Solo suggested in the interview that she still doesn’t quite understand why she was essentially fired by the United States Soccer Federation, which canceled her contract as a full-time employee.

“I never thought you could get fired for being a poor sport,” she said. “I was a poor sport. We had just lost the Olympics. We’re supposed to be the No. 1 team in the world. It’s OK to be passionate. It’s OK to hurt.”

But she also reiterated her previous claim that she was kicked off the national team because of her reported hardliner role in the ongoing CBA negotiations, which have at times been contentious.

“I think that the federation thought that if they removed me from the team that they could also remove me from this fight from equal pay,” Solo said. “And they got that wrong because I am more impassioned about this fight now than I ever have been before.”

“Playing nice doesn’t get results,” she added, referring to her staunch belief in negotiating tough. “I know how the federation negotiates. They tell us what kind of contract they’re going to give us.”

Solo claimed that the team was willing and “ready” to go on strike while she was one of its negotiating leaders.

Yet in spite of Showtime’s sympathetic portrayal – depicting Solo’s cross-country RV trip with her husband, former NFL player Jerramy Stevens, and their three Dobermans from Seattle to North Carolina, where they are building a new house – the goalkeeper likely only made her odds of rejoining the national team team worse.

The segment paraphrased Solo calling head coach Jill Ellis a “poor leader” and “bad tactician” although it didn’t air those quotes. Solo also lamented that she hasn’t heard anything from any national team staff member since her suspension was announced, implying a sense of betrayal.

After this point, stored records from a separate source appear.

Lemma unknown_note_rejected_witness :
  NOTES !! "z9" = None
  ∧ create_wave writable demo_factory "z9" None "sin" ∅
    = (Raise (UnknownNoteError "z9"), ∅).
Proof.
  assert (Hnone : NOTES !! "z9" = None) by (vm_compute; reflexivity).
  split; [exact Hnone|].
  exact (proj1 (unknown_note_rejected writable demo_factory "z9" None "sin" ∅ Hnone)).
Defined.

Lemma invalid_wave_type_wrapped_witness :
  NOTES !! "a4" = Some 440.0000%Q
  ∧ ("sawtooth" ∉ wave_types)
  ∧ create_wave writable demo_factory "a4" None "sawtooth" ∅
    = (Raise (CreationError "a4" InvalidWaveTypeError), ∅).
Proof.
  assert (Hnote : NOTES !! "a4" = Some 440.0000%Q) by (vm_compute; reflexivity).
  assert (Hnot : "sawtooth" ∉ wave_types) by (by apply (bool_decide_unpack _)).
  split; [exact Hnote|]. split; [exact Hnot|].
  exact (proj1 (invalid_wave_type_wrapped writable demo_factory "a4" None "sawtooth"
                  ∅ _ Hnote Hnot)).
Defined.

Lemma create_wave_known_note_witness :
  NOTES !! "a4" = Some 440.0000%Q
  ∧ "sin" ∈ wave_types
  ∧ ∃ wave,
      get_normed_wave demo_factory (of_decimal 440.0000%Q) "sin" = Ok wave
      ∧ create_wave writable demo_factory "a4" None "sin" ∅
        = (Ok (map astype_int16 wave),
           {["a4_wave.wav" := {| wav_rate := 2; wav_data := map astype_int16 wave |}]}).
Proof.
  assert (Hnote : NOTES !! "a4" = Some 440.0000%Q) by (vm_compute; reflexivity).
  assert (Hin : "sin" ∈ wave_types) by (by apply (bool_decide_unpack _)).
  split; [exact Hnote|]. split; [exact Hin|].
  exact (proj1 (create_wave_known_note writable demo_factory "a4" None "sin" ∅ _
                  Hnote Hin)).
Defined.

(** C1, as stated, fails: on a disk that refuses the write, the known
    note "a4" with the valid type 'sin' yields no buffer but the creation
    error. *)
Lemma create_wave_write_failure_raises :
  NOTES !! "a4" = Some 440.0000%Q
  ∧ "sin" ∈ wave_types
  ∧ create_wave read_only demo_factory "a4" None "sin" ∅
    = (Raise (RuntimeError "Error creating wave for note 'a4': Permission denied"), ∅)
  ∧ ∀ buffer, (create_wave read_only demo_factory "a4" None "sin" ∅).1 ≠ Ok buffer.
Proof.
  assert (Hnote : NOTES !! "a4" = Some 440.0000%Q) by (vm_compute; reflexivity).
  assert (Hin : "sin" ∈ wave_types) by (by apply (bool_decide_unpack _)).
  destruct (get_normed_wave_returns demo_factory (of_decimal 440.0000%Q) "sin" Hin)
    as (wave & Hwave & _).
  pose proof (create_wave_known read_only demo_factory "a4" None "sin" ∅ _ _
                Hnote Hwave) as Hrun.
  cbn [read_only] in Hrun.
  split; [exact Hnote|]. split; [exact Hin|]. split; [exact Hrun|].
  intros buffer. by rewrite Hrun.
Qed.

(** ** Synthesis over the real numbers *)

Section RealFacts.
Implicit Types (self : SoundWaveFactory (F := R)) (x t frequency : R).
Open Scope R_scope.

Lemma np_sign_sgn x : np_sign x = sgn x.
Proof.
  unfold np_sign, sgn; cbn [fgt feq of_int real_scalar]; unfold Rgtb, Reqb.
  destruct (Rlt_dec 0 x); [done|].
  destruct (Rlt_dec x 0); [done|].
  destruct (Req_dec_T x 0); [done | lra].
Qed.

Lemma sgn_bound x : Rabs (sgn x) <= 1.
Proof.
  unfold sgn. destruct (Rlt_dec 0 x); [|destruct (Rlt_dec x 0)];
    unfold Rabs; destruct (Rcase_abs _); lra.
Qed.

Lemma sin_abs_bound x : Rabs (sin x) <= 1.
Proof. apply Rabs_le. apply SIN_bound. Qed.

Lemma asin_abs_bound x : Rabs (asin x) <= PI / 2.
Proof. apply Rabs_le. apply asin_bound. Qed.

Lemma wave_type_cases (wave_type : string) :
  wave_type ∈ wave_types →
  wave_type = "sin" ∨ wave_type = "square" ∨ wave_type = "triangle".
Proof.
  unfold wave_types. rewrite !elem_of_cons, elem_of_nil. tauto.
Qed.

Lemma get_normed_wave_sin self frequency :
  get_normed_wave self frequency "sin"
  = Ok (map (λ t, IZR (max_amplitude self) * sin (2 * PI * frequency * t))
            (timeline self)).
Proof.
  unfold get_normed_wave, carrier. cbn. by rewrite map_map.
Qed.

Lemma get_normed_wave_square self frequency :
  get_normed_wave self frequency "square"
  = Ok (map (λ t, IZR (max_amplitude self) * sgn (sin (2 * PI * frequency * t)))
            (timeline self)).
Proof.
  unfold get_normed_wave, carrier. cbn. rewrite map_map. f_equal.
  apply map_ext. intros t. by rewrite np_sign_sgn.
Qed.

Lemma get_normed_wave_triangle self frequency :
  get_normed_wave self frequency "triangle"
  = Ok (map (λ t, IZR (max_amplitude self) * (2 / PI)
                  * asin (sin (2 * PI * frequency * t)))
            (timeline self)).
Proof.
  unfold get_normed_wave, carrier. cbn. by rewrite map_map.
Qed.


(** C4: for a non-negative amplitude, each of the three wave types yields
    a buffer all of whose samples lie within the amplitude. *)
Theorem get_normed_wave_bounded self frequency wave_type :
  (0 <= max_amplitude self)%Z →
  wave_type ∈ wave_types →
  ∃ wave,
    get_normed_wave self frequency wave_type = Ok wave
    ∧ Forall (λ x, Rabs x <= IZR (max_amplitude self)) wave.
Proof.
  intros Hamp Hin. apply IZR_le in Hamp.
  destruct (wave_type_cases _ Hin) as [-> | [-> | ->]]; eexists.
  - split; [apply get_normed_wave_sin|].
    apply Forall_map, Forall_forall. intros t _.
    rewrite Rabs_mult, (Rabs_pos_eq _ Hamp).
    pose proof (sin_abs_bound (2 * PI * frequency * t)). nra.
  - split; [apply get_normed_wave_square|].
    apply Forall_map, Forall_forall. intros t _.
    rewrite Rabs_mult, (Rabs_pos_eq _ Hamp).
    pose proof (sgn_bound (sin (2 * PI * frequency * t))). nra.
  - split; [apply get_normed_wave_triangle|].
    apply Forall_map, Forall_forall. intros t _.
    pose proof PI_RGT_0 as Hpi.
    assert (Hc : 0 <= 2 / PI) by (apply Rlt_le, Rdiv_lt_0_compat; lra).
    rewrite !Rabs_mult, (Rabs_pos_eq _ Hamp), (Rabs_pos_eq _ Hc).
    pose proof (asin_abs_bound (sin (2 * PI * frequency * t))) as Hb.
    replace (IZR (max_amplitude self))
      with (IZR (max_amplitude self) * (2 / PI) * (PI / 2)) at 2 by (field; lra).
    apply Rmult_le_compat_l; [nra | done].
Qed.

End RealFacts.

Lemma get_normed_wave_bounded_witness :
  0 <= max_amplitude demo_factory
  ∧ "triangle" ∈ wave_types
  ∧ ∃ wave,
      get_normed_wave demo_factory 440%R "triangle" = Ok wave
      ∧ Forall (λ x, (Rabs x <= IZR (max_amplitude demo_factory))%R) wave.
Proof.
  assert (Hamp : 0 <= max_amplitude demo_factory) by (vm_compute; discriminate).
  assert (Hin : "triangle" ∈ wave_types) by (by apply (bool_decide_unpack _)).
  split; [exact Hamp|]. split; [exact Hin|].
  exact (get_normed_wave_bounded demo_factory 440%R "triangle" Hamp Hin).
Defined.

(** ** The timeline *)

Section TimelineFacts.
Implicit Types (start stop : R) (num : Z).
Open Scope R_scope.

Lemma arange_lookup num (i : nat) :
  (i < Z.to_nat num)%nat →
  arange (F := R) num !! i = Some (INR i).
Proof.
  intros Hi. unfold arange. change map with (@fmap list _) at 1.
  rewrite list_lookup_fmap, lookup_seq_lt by done. cbn.
  by rewrite <- INR_IZR_INZ.
Qed.

Lemma linspace_single start stop : linspace start stop 1 = Ok [start].
Proof.
  unfold linspace, arange.
  change (1 <? 0)%Z with false. change (0 <? 1 - 1)%Z with false.
  change (1 <? 1)%Z with false. change (Z.to_nat 1) with 1%nat.
  cbn. do 2 f_equal. ring.
Qed.

Lemma linspace_many start stop num :
  (2 <= num)%Z →
  stop ≠ start →
  linspace start stop num
  = Ok (<[Z.to_nat (num - 1) := stop]>
          (map (λ i : nat, INR i * ((stop - start) / IZR (num - 1)) + start)
               (seq 0 (Z.to_nat num)))).
Proof.
  intros Hnum Hne. unfold linspace.
  destruct (Z.ltb_spec num 0); [lia|].
  destruct (Z.ltb_spec 0 (num - 1)); [|lia].
  destruct (Z.ltb_spec 1 num); [|lia].
  cbn [feq fsub fdiv fmul fadd of_int real_scalar]. unfold Reqb.
  assert (Hdiv : IZR (num - 1) ≠ 0) by (apply not_0_IZR; lia).
  destruct (Req_dec_T _ _) as [Hzero|_].
  { exfalso. apply Hne.
    apply (f_equal (λ s, s * IZR (num - 1))) in Hzero.
    unfold Rdiv in Hzero. rewrite Rmult_assoc, Rinv_l in Hzero by done. lra. }
  do 2 f_equal. unfold arange. rewrite !map_map. apply map_ext.
  intros i. by rewrite <- INR_IZR_INZ.
Qed.

Lemma linspace_many_lookup start stop num (i : nat) :
  (2 <= num)%Z →
  stop ≠ start →
  (i < Z.to_nat num)%nat →
  ∃ samples,
    linspace start stop num = Ok samples
    ∧ length samples = Z.to_nat num
    ∧ samples !! i = Some (INR i * ((stop - start) / IZR (num - 1)) + start).
Proof.
  intros Hnum Hne Hi. eexists. split; [by apply linspace_many|].
  split; [by rewrite length_insert, length_map, length_seq|].
  assert (Hdiv : IZR (num - 1) ≠ 0) by (apply not_0_IZR; lia).
  destruct (decide (i = Z.to_nat (num - 1))) as [->|Hother].
  - rewrite list_lookup_insert_eq
      by (rewrite length_map, length_seq; lia).
    f_equal. rewrite INR_IZR_INZ, Z2Nat.id by lia. by field.
  - rewrite list_lookup_insert_ne by done.
    change map with (@fmap list _) at 1.
    by rewrite list_lookup_fmap, lookup_seq_lt.
Qed.

(** C5, as the code has it: for positive rate and duration the timeline
    has [N = rate * duration] samples and starts at 0; with at least two
    samples the i-th one is [i * duration / (N - 1)], so the spacing is
    even and the last sample is the duration itself; with a single sample
    the timeline is [0] alone and does not reach the duration. *)
Theorem timeline_linspace (rate duration amplitude : Z) :
  (0 < rate)%Z →
  (0 < duration)%Z →
  ∃ self,
    init rate duration amplitude = Ok self
    ∧ length (timeline self) = Z.to_nat (rate * duration)
    ∧ head (timeline self) = Some 0
    ∧ ((2 <= rate * duration)%Z →
       (∀ i : nat, (i < Z.to_nat (rate * duration))%nat →
          timeline self !! i
          = Some (INR i * (IZR duration / IZR (rate * duration - 1))))
       ∧ last (timeline self) = Some (IZR duration))
    ∧ ((rate * duration = 1)%Z → timeline self = [0]).
Proof.
  intros Hrate Hduration. unfold init.
  assert (Hnum : (1 <= rate * duration)%Z) by nia.
  assert (Hstop : IZR duration ≠ 0) by (apply not_0_IZR; lia).
  cbn [of_int real_scalar].
  destruct (decide (rate * duration = 1)%Z) as [Hone|Hmany].
  - rewrite Hone, linspace_single. cbn. eexists. split; [done|].
    cbn. repeat split; [lia | done].
  - assert (Htwo : (2 <= rate * duration)%Z) by lia.
    rewrite (linspace_many _ _ _ Htwo Hstop). cbn. eexists. split; [done|].
    cbn [timeline].
    assert (Hat : ∀ i : nat, (i < Z.to_nat (rate * duration))%nat →
              <[Z.to_nat (rate * duration - 1) := IZR duration]>
                (map (λ i : nat,
                        INR i * ((IZR duration - 0) / IZR (rate * duration - 1)) + 0)
                     (seq 0 (Z.to_nat (rate * duration)))) !! i
              = Some (INR i * (IZR duration / IZR (rate * duration - 1)))).
    { intros i Hi.
      destruct (linspace_many_lookup 0 (IZR duration) _ i Htwo Hstop Hi)
        as (samples & Hrun & _ & Hlookup).
      rewrite (linspace_many _ _ _ Htwo Hstop) in Hrun.
      injection Hrun as <-. rewrite Hlookup. f_equal.
      unfold Rdiv. ring. }
    assert (Hlen : length
              (<[Z.to_nat (rate * duration - 1) := IZR duration]>
                (map (λ i : nat,
                        INR i * ((IZR duration - 0) / IZR (rate * duration - 1)) + 0)
                     (seq 0 (Z.to_nat (rate * duration)))))
              = Z.to_nat (rate * duration))
      by (by rewrite length_insert, length_map, length_seq).
    split; [done|]. split.
    + rewrite head_lookup, Hat by lia. f_equal. cbn. lra.
    + split; [|done]. intros _. split; [done|].
      rewrite last_lookup, Hlen, Hat by lia. f_equal.
      assert (Hdiv : IZR (rate * duration - 1) ≠ 0) by (apply not_0_IZR; lia).
      replace (INR (Init.Nat.pred (Z.to_nat (rate * duration))))
        with (IZR (rate * duration - 1)).
      * by field.
      * rewrite INR_IZR_INZ. f_equal. lia.
Qed.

She also went on a strange rant about overweight children playing in goal. “It’s one of my biggest pet peeves here in America,” she said. “There’s no reason to have overweight goalkeepers.”

It appeared Solo, above all, is concerned for her legacy.

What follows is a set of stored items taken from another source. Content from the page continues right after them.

Lemma save_audio_removes_temp_witness :
  In (Removed (txt "/tmp/tmp0.wav"))
     (fst (save_audio Z (fun a => a) host_without_encoder [3; 4]%Z
                      (Some 8000%Z) (txt "a/b.MP3"))).
Proof.
  apply (proj1 (save_audio_removes_temp (fun a => a) host_without_encoder
                  [3; 4]%Z 8000 (txt "a/b.MP3") _ _
                  ltac:(vm_compute; reflexivity) eq_refl));
    reflexivity.
Defined.

Lemma save_audio_writes_all_samples_witness :
  In (WroteWav (txt "a/b.wav") 8000 [3; 4]%Z)
     (fst (save_audio Z (fun a => a) host_without_pydub [3; 4]%Z
                      (Some 8000%Z) (txt "a/b.mp3"))).
Proof.
  destruct (proj2 (save_audio_writes_all_samples (fun a => a)
                     host_without_pydub [3; 4]%Z 8000 (txt "a/b.mp3") _ _
                     ltac:(vm_compute; reflexivity)) None eq_refl)
    as [H|[H|H]].
  - cbn in H. repeat (destruct H as [H|H]; [discriminate|]). destruct H.
  - cbn in H. repeat (destruct H as [H|H]; [discriminate|]). destruct H.
  - exact H.
Defined.


(** ** The fallback path *)

Section FallbackPath.

Lemma rfind_range (c : ascii) (s : pystr) :
  (-1 <= rfind c s < len s)%Z.
Proof.
  unfold len. induction s as [|d s IH]; cbn [rfind List.length]; [lia|].
  destruct (Z.leb_spec 0 (rfind c s)); [lia|].
  destruct (Ascii.eqb d c); lia.
Qed.

Lemma rfind_app (c : ascii) (a b : pystr) :
  rfind c (a ++ b)
  = if (0 <=? rfind c b)%Z then (len a + rfind c b)%Z else rfind c a.
Proof.
  unfold len. induction a as [|d a IH]; cbn [app rfind List.length].
  - destruct (Z.leb_spec 0 (rfind c b)); [lia|].
    pose proof (rfind_range c b). lia.
  - rewrite IH. destruct (Z.leb_spec 0 (rfind c b)).
    + destruct (Z.leb_spec 0 (Z.of_nat (List.length a) + rfind c b)); lia.
    + reflexivity.
Qed.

“Ten years from now, 20 years from now, they’ll look back,” she said. “They’ll know that I fought tooth and nail for women’s rights, for civil rights, for equal pay. … And they will know that I changed the way goalkeeping is played. I’m proud. I can walk away today and be proud of everything I stood for. I’m not sure that day is today. But I do know that, in time, history will tell the story of who Hope Solo really is.”